Purtroppo la politica sanitaria che avanza, alimentata dal mantra della “malasanità”, che i media diffondono come pane quotidiano, sta spingendo in direzione di una Sanità privata, intesa sempre più come merce per chi se la può permettere e non come un diritto costituzionalmente riconosciuto ad ogni persona.

La legge di stabilità 2016, in continuità con provvedimenti di governi precedenti, permette ed incoraggia la nascita di contratti collettivi aziendali dove si incentiva fiscalmente la nascita di piattaforme welfare di sanità integrativa o complementare, che sarebbe più giusto, in molti casi, chiamare “sanità sostitutiva”.

Con queste politiche lo Stato rinuncia ad una consistente quota di entrate fiscali e non sono pochi quelli che osservano come questo si ripercuoterà su sanità, scuola e previdenza pubbliche.

A tutto vantaggio delle assicurazioni private che, a pensare male, si potrebbe ipotizzare che qualcosa al legislatore abbiano suggerito.
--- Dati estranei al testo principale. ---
(* ===== verification/FileConvertThms.v ===== *)
(** * Interrupted recordings get their names and their index

    [fileindex_convert_ing] on the recordings that the recorder was writing when it
    stopped: the names it makes, what is read from them, and the disk and the index after
    it. *)

From Stdlib Require Import Ascii String.
From stdpp Require Import gmap strings sorting.
From S2P Require Import Prelude Update Ctime Cstring RecThread Avi AviFile AviOpen AviThms AviRepair.
From S2P Require Import RecName RecNameThms FileIndex FileIndexThms FileIndexLock DiskMan DiskManThms DiskManRuns FileConvert.

(** ** Names *)

(** The flags of the name that the recorder gives. *)
Definition name_flags (i : file_info_struct) : cstr :=
  (if info_remote i =? 1 then [REMOTE_TRIG_FLAG] else []) ++ (if (info_remote i =? 1) || negb (info_trig i =? 0) then [LOCK_FILE_FLAG] else []).

(** The name without its extension; while the file is recorded, repaired, and at the end. *)
Definition stem (tz : Z) (i : file_info_struct) : cstr := finfo_base tz i ++ name_flags i.
Definition ing_name (tz : Z) (i : file_info_struct) : cstr := stem tz i ++ RECORDING_FILE_EXT.
Definition old_name (tz : Z) (i : file_info_struct) : cstr := stem tz i ++ OLD_FILE_EXT.

Lemma name_of_stem tz i : finfo2filename tz i = stem tz i ++ IMG_FILE_EXT.
Proof. rewrite filename_flagged. unfold flagged, stem, name_flags. by rewrite <- !app_assoc. Qed.

Section Names.
Variables (tz : Z) (disk part : ascii) (i : file_info_struct).
Hypotheses (Htz : - 86400 <= tz <= 86400) (Hok : info_ok disk part i).

Lemma after_stem ext c p : ext = c :: p -> plain c = false -> c <> REMOTE_TRIG_FLAG -> c <> LOCK_FILE_FLAG ->
  forall e, strstr (stem tz i ++ e) ext = Nat.add (length (stem tz i)) <$> strstr e ext.
Proof.
  intros -> Hc Hr Hl e. apply strstr_skip_ne. unfold stem, name_flags. rewrite !Forall_app. split_and!.
  - eapply list.Forall_impl; [by eapply base_plain|]. intros x Hx ->. congruence.
  - destruct (_ =? _); repeat constructor. done.
  - destruct (_ || _); repeat constructor. done.
Qed.

(** The file is recorded under this name. *)
Lemma recording_name_is : RecThread.recording_name (finfo2filename tz i) = ing_name tz i.
Proof.
  rewrite name_of_stem. unfold RecThread.recording_name, ing_name. rewrite (after_stem IMG_FILE_EXT "."%char (lit "AVI")) by done.
  change (strstr IMG_FILE_EXT IMG_FILE_EXT) with (Some 0%nat). cbn [fmap option_fmap option_map].
  by rewrite Nat.add_0_r, take_app_length.
Qed.

Lemma names_run : strstr (ing_name tz i) RECORDING_FILE_EXT = Some (length (stem tz i)) /\
  convert_names (ing_name tz i) (length (stem tz i)) = Some (ing_name tz i, old_name tz i, finfo2filename tz i).
Proof.
  split.
  - unfold ing_name. rewrite (after_stem RECORDING_FILE_EXT "."%char (lit "ING")) by done.
    change (strstr RECORDING_FILE_EXT RECORDING_FILE_EXT) with (Some 0%nat). cbn [fmap option_fmap option_map]. by rewrite Nat.add_0_r.
  - unfold convert_names, ing_name, old_name. rewrite name_of_stem, length_app, take_app_length.
    by replace (length (stem tz i) + _ - length (stem tz i))%nat with 4%nat by (cbn [RECORDING_FILE_EXT length list_ascii_of_string]; lia).
Qed.

Lemma stem_length : (length (stem tz i) <= 77)%nat.
Proof.
  pose proof (base_length tz disk part i Htz Hok). unfold stem, name_flags. rewrite !length_app.
  destruct (info_remote i =? 1), (info_trig i =? 0); cbn; lia.
Qed.



(** Neither the disk nor the partition is called by one of these letters. *)
Definition letters_ok (disk part : ascii) : Prop := Forall (fun c => c <> "L"%char /\ c <> "p"%char) [disk; part].






Hypothesis Hletters : letters_ok disk part.




(** What is read from the names. *)
Lemma ended_decoded ext (name : cstr) junk : name = stem tz i ++ ext -> length (info_partition junk) = 16%nat ->
  let fl := name_flags i ++ ext in
  match fl with c :: _ => isalnum c = false | [] => True end -> (length fl <= 20)%nat ->
  (forall info, finfo_loop (length fl + 1) tz fl false info = Some (0, info)) -> bool_decide (is_Some (strstr fl RECORDING_FILE_EXT)) = false ->
  exists i', hdutil_filename2finfo tz name junk = Some (0, i') /\ (length (insert_text (row_of name i')) < 200)%nat /\
    cstring (info_partition i') = partition_name disk part /\
    r_ing (row_of name i') = 0 /\ stime i' = stime i /\ info_len i' = info_len i /\ info_channel i' = info_channel i /\ info_trig i' = info_trig i.
Proof.
  intros -> Hj fl Hhd Hl Hend Hing. destruct (parse_ended tz disk part i Htz Hok fl junk Hhd Hl Hend Hj) as (i' & Hp & Hst & Hch & Hlen & Htr & _ & Hlk & Hi & Hpart).
  rewrite Hing in Hi. assert (Hname : finfo_base tz i ++ fl = stem tz i ++ ext) by (unfold fl, stem; by rewrite app_assoc). rewrite Hname in Hp.
  exists i'. split; [done|]. pose proof stem_length. unfold fl, stem in *. rewrite !length_app in *. destruct Hok.
  split; [|done]. eapply (insert_fits _ _ _ false); [rewrite !length_app; lia | by rewrite Hch | by rewrite Htr | exact Hlk | exact Hi].
Qed.

Lemma old_decoded junk : length (info_partition junk) = 16%nat ->
  exists i', hdutil_filename2finfo tz (old_name tz i) junk = Some (0, i') /\ (length (insert_text (row_of (old_name tz i) i')) < 200)%nat /\
    cstring (info_partition i') = partition_name disk part /\ r_ing (row_of (old_name tz i) i') = 0.
Proof.
  intros Hj. destruct (ended_decoded OLD_FILE_EXT (old_name tz i) junk eq_refl Hj) as (i' & ? & ? & ? & ? & _); [..|by exists i'];
    unfold name_flags; destruct (info_remote i =? 1), (info_trig i =? 0); try done; cbn; lia.
Qed.


Lemma stem_plain x : plain x = false -> x <> REMOTE_TRIG_FLAG -> x <> LOCK_FILE_FLAG -> Forall (fun c => c <> x) (stem tz i).
Proof.
  intros Hx Hr Hl. unfold stem, name_flags. rewrite !Forall_app. split_and!.
  - eapply list.Forall_impl; [by eapply base_plain|]. intros c Hc ->. congruence.
  - destruct (_ =? _); repeat constructor. done.
  - destruct (_ || _); repeat constructor. done.
Qed.

(** The names fit their buffers and can be in a statement. *)
Lemma stem_names ext : (length ext <= 8)%nat -> ~ In "'"%char ext -> (length (stem tz i ++ ext) <= 85)%nat /\ strchr (stem tz i ++ ext) "'" = None.
Proof.
  intros Hl Hq. split; [rewrite length_app; pose proof stem_length; lia|]. apply strchr_none, Forall_app. split; [by apply stem_plain|].
  apply list.Forall_forall. intros c Hc%list_elem_of_In ->. done.
Qed.


End Names.

(** ** One recording *)

(** A recording that was interrupted: what its name says, the two characters of its
    partition, its settings, the frames and sounds that were written and what the file had
    before. *)
Record cut := {
  ct_disk : ascii; ct_part : ascii; ct_info : file_info_struct; ct_settings : settings;
  ct_items : list item; ct_widx : bool; ct_old : cstr
}.

Definition cut_seconds (c : cut) : Z := length_secs (ct_settings c) (ct_items c).

(** The name it gets. *)
Definition cut_final (tz : Z) (c : cut) : cstr := finfo2filename tz ((ct_info c) <| info_len := cut_seconds c |>).

Record cut_ok (c : cut) : Prop := {
  cu_info : info_ok (ct_disk c) (ct_part c) (ct_info c);
  cu_letters : letters_ok (ct_disk c) (ct_part c);
  cu_repairable : repairable (ct_settings c) (ct_items c);
  cu_old : zlen (ct_old c) <= Avi.HEADERBYTES;
  cu_stop : stime (ct_info c) + cut_seconds c < 2 ^ 31
}.


Lemma cut_seconds_range c : cut_ok c -> 0 <= cut_seconds c < 2 ^ 31.
Proof.
  intros [_ _ [[[_ _ Hr _ _] Hok _ Hs Hv] _ _ _] _ _]. pose proof (AviOpen.body_count _ Hok). pose proof (mended_count (ct_items c)).
  unfold cut_seconds, length_secs. unfold small, Avi.HEADERBYTES in Hs.
  split; [apply Z.div_pos; lia | apply Z.div_lt_upper_bound; nia].
Qed.


(** ** The call on one recording *)

Section Convert.
Variables (e : disk_env) (tz : Z) (junk : file_info_struct) (avi_writes : cstr -> list Z) (writable widx : cstr -> bool).
Hypotheses (Htz : - 86400 <= tz <= 86400) (Hjunk : length (info_partition junk) = 16%nat).
Hypotheses (Hrename : forall old new, rename_errno e old new = 0) (Hroom : forall f m, 2048 <= free_of e f m).
Hypotheses (Hwrites : forall n, avi_writes n = []) (Hwritable : forall n, writable n = true) (Hwidx : forall n, widx n = true).
Implicit Types (s : index_st) (t : list index_row) (c : cut).

Definition with_files s (f : files_t) : index_st := s <| files := f |>.

Lemma exists_run n s b : files s !! n = Some b -> exists_file n s = Ret true s.
Proof. intros Hn. unfold exists_file. rewrite (bind_ret _ _ s s s) by done. by rewrite Hn. Qed.

Lemma rename_file_run old new s b : files s !! old = Some b ->
  rename_file e old new s = Ret 0 (with_files s (<[new := b]> (delete old (files s)))).
Proof.
  intros Ho. unfold rename_file. rewrite (bind_ret _ _ _ _ _ (exists_run _ _ _ Ho)). cbn [negb]. unfold rename. rewrite Hrename. change (0 =? 0) with true. cbv iota.
  rewrite (bind_ret _ _ s s s) by done. rewrite (bind_access _ _ _ b) by exact Ho. by rewrite bind_put.
Qed.



Lemma final_info_ok c : cut_ok c -> info_ok (ct_disk c) (ct_part c) ((ct_info c) <| info_len := cut_seconds c |>).
Proof. intros Hc. pose proof (cut_seconds_range c Hc). destruct (cu_info c Hc). by split. Qed.



(** The names of a recording fit, and can be in a statement. *)
Lemma cut_names_fit c : cut_ok c -> let ing := ing_name tz (ct_info c) in let old := old_name tz (ct_info c) in let final := cut_final tz c in
  ((length ing <= 85)%nat /\ strchr ing "'" = None) /\ ((length old <= 85)%nat /\ strchr old "'" = None) /\
  (length (finfo2filename tz (ct_info c)) <= 85)%nat /\ ((length final <= 85)%nat /\ strchr final "'" = None).
Proof.
  intros Hc ing old final. pose proof (cu_info c Hc) as Hi.
  assert (Hext : forall i ext, info_ok (ct_disk c) (ct_part c) i -> ext = RECORDING_FILE_EXT \/ ext = OLD_FILE_EXT \/ ext = IMG_FILE_EXT ->
    (length (stem tz i ++ ext) <= 85)%nat /\ strchr (stem tz i ++ ext) "'" = None).
  { intros i ext Hinfo He. apply (stem_names tz _ _ _ Htz Hinfo); destruct He as [-> | [-> | ->]]; cbn; intuition (lia || discriminate). }
  split; [apply Hext; tauto|]. split; [apply Hext; tauto|].
  split; [rewrite name_of_stem; apply Hext; tauto|]. unfold final, cut_final. rewrite name_of_stem. apply Hext; [by apply final_info_ok | tauto].
Qed.

(** Up to the new name of the file that is to be repaired: its row is not one of a file
    that is being recorded. *)
Definition renamed_rows c r1 t : list index_row := List.filter (fun r => negb (named (ing_name tz (ct_info c)) r)) (t ++ [r1]).
Definition renamed_files c (b : cstr) (f : files_t) : files_t := <[old_name tz (ct_info c) := b]> (delete (ing_name tz (ct_info c)) f).
Definition set_aside c d r1 b t s : index_st := with_files (table_set d (renamed_rows c r1 t) s) (renamed_files c b (files s)).

Lemma convert_start c d b s t : cut_ok c -> waits s -> tables s !! d = Some t -> files s !! ing_name tz (ct_info c) = Some b ->
  exists i1, let r1 := row_of (old_name tz (ct_info c)) i1 in r_ing r1 = 0 /\ hdutil_filename2finfo tz (old_name tz (ct_info c)) junk = Some (0, i1) /\
    convert_ing_file e tz junk avi_writes writable widx (Some d) (ing_name tz (ct_info c)) s =
      convert_old e tz junk avi_writes writable widx (Some d) (old_name tz (ct_info c)) (finfo2filename tz (ct_info c)) (set_aside c d r1 b t s).
Proof.
  intros Hc Hw Ht Hf. pose proof (cu_info c Hc) as Hi. destruct (old_decoded tz _ _ _ Htz Hi junk Hjunk) as (i1 & Hp1 & Hfit1 & _ & Hing1).
  destruct (cut_names_fit c Hc) as ([Hn1 Hq1] & [Hn2 Hq2] & Hn3 & _). destruct (names_run tz _ _ _ Htz Hi) as [Hstr Hnames].
  exists i1. split; [done|]. split; [done|]. unfold set_aside, renamed_rows, renamed_files.
  set (ing := ing_name tz (ct_info c)) in *. set (old := old_name tz (ct_info c)) in *. set (base := finfo2filename tz (ct_info c)) in *. clearbody ing old base.
  unfold convert_ing_file. rewrite (bind_ret _ _ _ _ _ (exists_run _ _ _ Hf)). cbn [negb]. rewrite Hstr, (bind_access _ _ _ _ Hnames). cbv beta iota.
  rewrite (bind_ret _ _ _ _ _ (fits_run s 200 old ltac:(lia))), (bind_ret _ _ _ _ _ (fits_run s 200 base ltac:(lia))).
  rewrite (bind_ret _ _ _ _ _ (add_run tz junk d old i1 s t Hw Ht Hq2 Hp1 Hfit1)). set (t1 := t ++ [row_of old i1]). set (s1 := table_set d t1 s).
  assert (Ht1 : tables s1 !! d = Some t1) by (cbn; apply list_lookup_insert_eq; by eapply lookup_lt_Some).
  rewrite (bind_ret _ _ _ _ _ (rename_file_run ing old s1 b Hf)). change (negb (0 =? 0)) with false. cbv iota. set (f1 := <[old := b]> (delete ing (files s1))).
  rewrite (bind_ret _ _ _ _ _ (del_run junk Hjunk d ing (with_files s1 f1) t1 (Forall_nil_2 _) Ht1 Hq1 ltac:(lia))).
  f_equal. unfold s1, with_files, table_set. cbn. by rewrite list_insert_insert_eq.
Qed.

(** A file that finds no room for another is not repaired, and not come to again. *)
Lemma no_room_not_repaired c d b s t : cut_ok c -> waits s -> tables s !! d = Some t -> files s !! ing_name tz (ct_info c) = Some b ->
  (forall f m, free_of e f m < Z.shiftr (zlen b) 20) ->
  exists r1, r_name r1 = old_name tz (ct_info c) /\ being_recorded r1 = false /\
    convert_ing_file e tz junk avi_writes writable widx (Some d) (ing_name tz (ct_info c)) s = Ret 0 (set_aside c d r1 b t s).
Proof.
  intros Hc Hw Ht Hf Hfull. destruct (convert_start c d b s t Hc Hw Ht Hf) as (i1 & Hing1 & Hp1 & ->).
  exists (row_of (old_name tz (ct_info c)) i1). split; [done|]. split; [unfold being_recorded; by rewrite Hing1|]. set (s2 := set_aside _ _ _ _ _ _).
  unfold convert_old. rewrite (bind_ret _ _ s2 s2 s2) by done. change (files s2) with (renamed_files c b (files s)). unfold renamed_files at 1. rewrite lookup_insert_eq.
  rewrite (bind_access _ _ _ _ Hp1). cbv beta iota. unfold get_disk_free. rewrite bind_assoc, (bind_ret _ _ s2 s2 s2) by done.
  rewrite (bind_ret _ _ s2 (free_of e (files s2) (cstring (info_partition i1))) s2) by done. by rewrite (proj2 (Z.ltb_lt _ _)).
Qed.


(** ** All recordings of an index *)








End Convert.

(** ** After a restart *)


(** ** A concrete restart *)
Le stesse assicurazioni che fuggono, per esempio, dal settore della responsabilità civile dei medici.

Molto meglio il promettente mercato della sanità complementare.

In certi piani di welfare aziendale le assicurazioni non assicurano nulla, ma si limitano a “gestire” piattaforme digitali, per conto delle aziende, dove i lavoratori mettono quote di premi di risultato, premi presenza, detassati, per poi chiedere “rimborso” per spese in settori predefiniti riguardanti sanità, studio, e qualche altra spesa con imprese convenzionate alla suddetta piattaforma.

Che senso abbia questa partita di giro di una fetta di salario è di difficile comprensione.

Di solito a fronte di uno sgravio fiscale ci dovrebbe essere un interesse collettivo che qui però si fatica a scorgere.

Quello che però più preoccupa è la posizione di fattiva collaborazione che hanno assunto i sindacati dei lavoratori Cgil Cisl Uil: una posizione rinunciataria nel fare argine a questa deriva, che rischia di scambiare i gioielli di famiglia con un piatto di lenticchie.

Dopo anni di batoste che partono dalla scala mobile per arrivare alla Fornero, anche la conquista di un’assistenza sanitaria universale e gratuita è messa in dubbio.

Alla fine l’unica cosa a rimanere pubblica, cioè di tutti, sarà il debito.

Sarebbe importante che anche dentro il sindacato le criticità di questo approccio ai problemi della salute e della sanità fossero considerate con più attenzione e su questo si aprisse un confronto nei posti di lavoro e nel Paese.